Les macroinvertébrés benthiques : des organismes indicateurs des effets des changements climatiques

Ne représentant que 0,8  % de la surface de la Terre, mais accueillant 6  % des espèces, les milieux aquatiques d’eau douce et leur biodiversité sont fortement vulnérables aux changements climatiques (IPCC, 2007) et sont considérés comme des milieux sentinelles des effets des changements climatiques sur la biodiversité (Woodward et al., 2010). L’une des principales raisons est que la majorité des organismes aquatiques ont une faible capacité de dispersion. Avec le réchauffement climatique, plusieurs phénomènes toucheront ces écosystèmes : réchauffement de la température de l’eau, augmentation de l’évaporation durant les périodes sèches, augmentation de l’intensité et de la fréquence des crues, pour ne nommer que ceux-là. La littérature démontre également que les petits cours d’eau et leur biodiversité seront davantage concernés par les changements climatiques (Theodoropoulos et Karaouzas, 2021). Comprendre les conséquences des changements climatiques sur les écosystèmes aquatiques en suivant la santé globale des petits cours d’eau est donc intéressant à bien des égards. Mieux comprendre les effets de ces perturbations sur ces écosystèmes permettra ainsi de mieux planifier des interventions pour s’y adapter.
À l’heure actuelle, il manque indéniablement de données permettant de prédire adéquatement les effets des changements climatiques sur les écosystèmes aquatiques et leur biodiversité.

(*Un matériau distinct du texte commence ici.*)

Lemma credit_fold_stock (sku : string) (released : Queue) :
  forall its item,
    dict_get sku its = Some item ->
    stock item <= max_capacity item ->
    Forall (fun e => 0 <= snd e) released ->
    exists item',
      dict_get sku (fold_left (fun its e => credit_arrival sku (snd e) its) released its)
        = Some item'
      /\ stock item' = Z.min (stock item + sumZ (map snd released)) (max_capacity item)
      /\ max_capacity item' = max_capacity item
      /\ lost_sales item' = lost_sales item
      /\ total_ordered item' = total_ordered item
      /\ total_cost item' = total_cost item.
Proof.
  induction released as [|[a q] rel IH]; intros its item Hget Hcap Hnn; simpl.
  - exists item. repeat split; auto. lia.
  - inversion Hnn as [|e l Hq Hrel]; subst. simpl in Hq.
    unfold credit_arrival at 2. rewrite Hget.
    destruct (IH (dict_set sku (fst (receive item q)) its) (fst (receive item q)))
      as (item' & Hget' & Hs & Hc & Hl & Ho & Ht); auto.
    + apply dict_get_set_same.
    + unfold receive. simpl. lia.
    + exists item'. split; [exact Hget'|].
      pose proof (sumZ_snd_nonneg rel Hrel) as Hsum.
      unfold receive in *. simpl in *. repeat split; auto. lia.
Qed.

(** X10.  For an item within capacity and a queue of non-negative
    quantities, the loop splits the queue into the released prefix and the
    rest that stays; the stock becomes the stock plus the released quantities,
    capped at [max_capacity], and the counters of the item are untouched. *)
Theorem release_due_stock (day : Z) (sku : string) (queue : Queue)
    (its : dict InventoryItem) (item : InventoryItem) :
  dict_get sku its = Some item ->
  stock item <= max_capacity item ->
  Forall (fun e => 0 <= snd e) queue ->
  exists released item',
    queue = released ++ fst (release_due day sku queue its)
    /\ dict_get sku (snd (release_due day sku queue its)) = Some item'
    /\ stock item'
       = Z.min (stock item + sumZ (map snd released)) (max_capacity item)
    /\ lost_sales item' = lost_sales item
    /\ total_ordered item' = total_ordered item
    /\ total_cost item' = total_cost item.
Proof.
  intros Hget Hcap Hnn.
  destruct (release_due_prefix day sku queue its) as (rel & Hq & _ & _ & Hits).
  assert (Hrel : Forall (fun e => 0 <= snd e) rel).
  { rewrite Hq in Hnn. apply Forall_app in Hnn. tauto. }
  destruct (credit_fold_stock sku rel its item Hget Hcap Hrel)
    as (item' & Hget' & Hs & _ & Hl & Ho & Ht).
  exists rel, item'. rewrite Hits. repeat split; auto.
Qed.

En réponse à cette situation, le Groupe d’éducation et d’écosurveillance de l’eau (G3E), un organisme à but non lucratif favorisant la participation active des citoyens vis-à-vis la protection des écosystèmes aquatiques et leur mise en valeur, a mis en place, en 2017, le projet Des rivières surveillées, s’adapter pour l’avenir. Il s’agit d’un réseau permanent de suivi des cours d’eau qui vise à documenter les conséquences des changements climatiques sur les écosystèmes riverains en mettant la science citoyenne au cœur de ces suivis. Lors de la première phase (2017-2020), ce sont ainsi 60 cours d’eau à l’échelle du Québec qui ont été suivis par des jeunes et organismes engagés. Une deuxième phase est en cours (2021-2024). Pour réaliser ce suivi, le projet utilise entre autres les protocoles et outils du programme SurVol Benthos.

SurVol Benthos

SurVol Benthos est un programme de surveillance volontaire des petits cours d’eau à substrat grossier qui utilise les macroinvertébrés benthiques (MIB) comme indicateurs de la santé des cours d’eau. Créé en partenariat avec le Ministère de l’Environnement et de la Lutte contre les changements climatiques (MELCC) en 2006, il s’adresse à des organisations qui désirent faire le suivi de leurs cours d’eau et contribuer à la recherche scientifique. L’échantillonnage des macroinvertébrés benthiques est réalisé à l’automne et utilise le protocole du Guide de surveillance biologique du MELCC (MDDEFP, 2013). Suivant une méthodologie de fractionnement et de tri, les participants certifiés identifient les macroinvertébrés à la famille à l’aide d’une clé et d’un guide d’identification. Les échantillons identifiés sont ensuite acheminés au G3E, où une validation des identifications est réalisée. Les résultats de l’identification sont compilés dans la base de données du G3E afin d’obtenir l’indice de santé du benthos (ISBSurVol) du cours d’eau. Cet indice de 100 points est calculé à partir de six sous-indices, qui prennent notamment en compte la tolérance à la pollution et la diversité des MIB de l’échantillonnage. Trois catégories de l’ISBSurVol définissent l’intégrité biologique des communautés de MIB (bonne, mauvaise et précaire). L’intégrité biologique est définie comme étant «  la capacité d’un écosystème à supporter et à maintenir une communauté équilibrée, intégrée et capable de s’adapter aux changements  » (MDDEFP, 2013). Les résultats de l’indice pour chacune des stations suivies sont par la suite affichés sur la carte interactive du G3E.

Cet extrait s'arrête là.